[Stored data]
Lemma markRead_unreads userId t :
  unreads (markRead userId t).1 = delete userId (unreads t).
Proof.
  unfold markRead. destruct (unreads t !! userId) as [e|] eqn:He; simpl.
  - by destruct (last (UnreadEntry.messages e)).
  - symmetry. by apply delete_id.
Qed.

Lemma markRead_ledger_ok userId t :
  ledger_ok t → ledger_ok (markRead userId t).1.
Proof.
  intros Hok u e. rewrite markRead_unreads.
  intros [_ He]%lookup_delete_Some. by eapply Hok.
Qed.

Lemma handleNewMessage_ledger_ok wl ev t :
  ledger_ok t → ledger_ok (_handleNewMessage wl ev t).1.
Proof.
  intros Hok. unfold _handleNewMessage.
  destruct (_ || _); [done|]. by apply addUnread_ledger_ok.
Qed.

Lemma poll_dialog_ledger_ok wl d fetched t :
  ledger_ok t → ledger_ok (_poll_dialog wl d fetched t).1.
Proof.
  intros Hok. unfold _poll_dialog.
  destruct (negb _); [done|]. destruct fetched as [[|m l]|]; try done.
  apply (forEach_invariant ledger_ok); [|done].
  intros x t'. apply addUnread_ledger_ok.
Qed.

Lemma step_ledger_ok op t : ledger_ok t → ledger_ok (step op t).1.
Proof.
  destruct op; simpl.
  - apply handleNewMessage_ledger_ok.
  - apply poll_dialog_ledger_ok.
  - apply markRead_ledger_ok.
  - done.
Qed.

Lemma init_ledger_ok loaded : ledger_ok (init loaded).
Proof. intros u e. unfold init. simpl. by rewrite lookup_empty. Qed.

Lemma run_ledger_ok ops loaded : ledger_ok (run ops (init loaded)).1.
Proof.
  apply (forEach_invariant ledger_ok); [|apply init_ledger_ok].
  intros op t. apply step_ledger_ok.
Qed.

(** A whole poll tick is the sequence of its per-dialog steps. *)
Lemma poll_as_run wl ds t :
  _poll wl true (Some ds) t =
  run ((λ df, OpPollDialog wl df.1 df.2) <$> ds) t.
Proof.
  unfold _poll, run. simpl. revert t.
  induction ds as [|df ds IH]; intros t; [done|].
  simpl. unfold andThen. destruct (_poll_dialog wl df.1 df.2 t) as [t1 e1].
  by rewrite IH.
Qed.

Lemma addUnread_emits userId dialogId x t u d m :
  EmitNewMessage u d m ∈ (_addUnread userId dialogId x t).2 →
  u = userId ∧ d = dialogId ∧ m = x ∧ inLedger userId x t = false.
Proof.
  unfold inLedger.
  addUnread_cases userId dialogId x t; simpl; intros Hin.
  - by apply elem_of_nil in Hin.
  - apply elem_of_cons in Hin as [[= -> -> ->]|Hin]; [done|].
    by apply list_elem_of_singleton in Hin.
  - apply elem_of_cons in Hin as [[= -> -> ->]|Hin]; [done|].
    by apply list_elem_of_singleton in Hin.
Qed.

**AIM OF THE EXERCISE**
Exact transcription of the records is all that is wanted.

**EXERCISE OUTPUT**
Lemma markRead_unreads userId t :
  unreads (markRead userId t).1 = delete userId (unreads t).
Proof.
  unfold markRead. destruct (unreads t !! userId) as [e|] eqn:He; simpl.
  - by destruct (last (UnreadEntry.messages e)).
  - symmetry. by apply delete_id.
Qed.

Lemma markRead_ledger_ok userId t :
  ledger_ok t → ledger_ok (markRead userId t).1.
Proof.
  intros Hok u e. rewrite markRead_unreads.
  intros [_ He]%lookup_delete_Some. by eapply Hok.
Qed.

Lemma handleNewMessage_ledger_ok wl ev t :
  ledger_ok t → ledger_ok (_handleNewMessage wl ev t).1.
Proof.
  intros Hok. unfold _handleNewMessage.
  destruct (_ || _); [done|]. by apply addUnread_ledger_ok.
Qed.

Lemma poll_dialog_ledger_ok wl d fetched t :
  ledger_ok t → ledger_ok (_poll_dialog wl d fetched t).1.
Proof.
  intros Hok. unfold _poll_dialog.
  destruct (negb _); [done|]. destruct fetched as [[|m l]|]; try done.
  apply (forEach_invariant ledger_ok); [|done].
  intros x t'. apply addUnread_ledger_ok.
Qed.

Lemma step_ledger_ok op t : ledger_ok t → ledger_ok (step op t).1.
Proof.
  destruct op; simpl.
  - apply handleNewMessage_ledger_ok.
  - apply poll_dialog_ledger_ok.
  - apply markRead_ledger_ok.
  - done.
Qed.

Lemma init_ledger_ok loaded : ledger_ok (init loaded).
Proof. intros u e. unfold init. simpl. by rewrite lookup_empty. Qed.

Lemma run_ledger_ok ops loaded : ledger_ok (run ops (init loaded)).1.
Proof.
  apply (forEach_invariant ledger_ok); [|apply init_ledger_ok].
  intros op t. apply step_ledger_ok.
Qed.

(** A whole poll tick is the sequence of its per-dialog steps. *)
Lemma poll_as_run wl ds t :
  _poll wl true (Some ds) t =
  run ((λ df, OpPollDialog wl df.1 df.2) <$> ds) t.
Proof.
  unfold _poll, run. simpl. revert t.
  induction ds as [|df ds IH]; intros t; [done|].
  simpl. unfold andThen. destruct (_poll_dialog wl df.1 df.2 t) as [t1 e1].
  by rewrite IH.
Qed.

Lemma addUnread_emits userId dialogId x t u d m :
  EmitNewMessage u d m ∈ (_addUnread userId dialogId x t).2 →
  u = userId ∧ d = dialogId ∧ m = x ∧ inLedger userId x t = false.
Proof.
  unfold inLedger.
  addUnread_cases userId dialogId x t; simpl; intros Hin.
  - by apply elem_of_nil in Hin.
  - apply elem_of_cons in Hin as [[= -> -> ->]|Hin]; [done|].
    by apply list_elem_of_singleton in Hin.
  - apply elem_of_cons in Hin as [[= -> -> ->]|Hin]; [done|].
    by apply list_elem_of_singleton in Hin.
Qed.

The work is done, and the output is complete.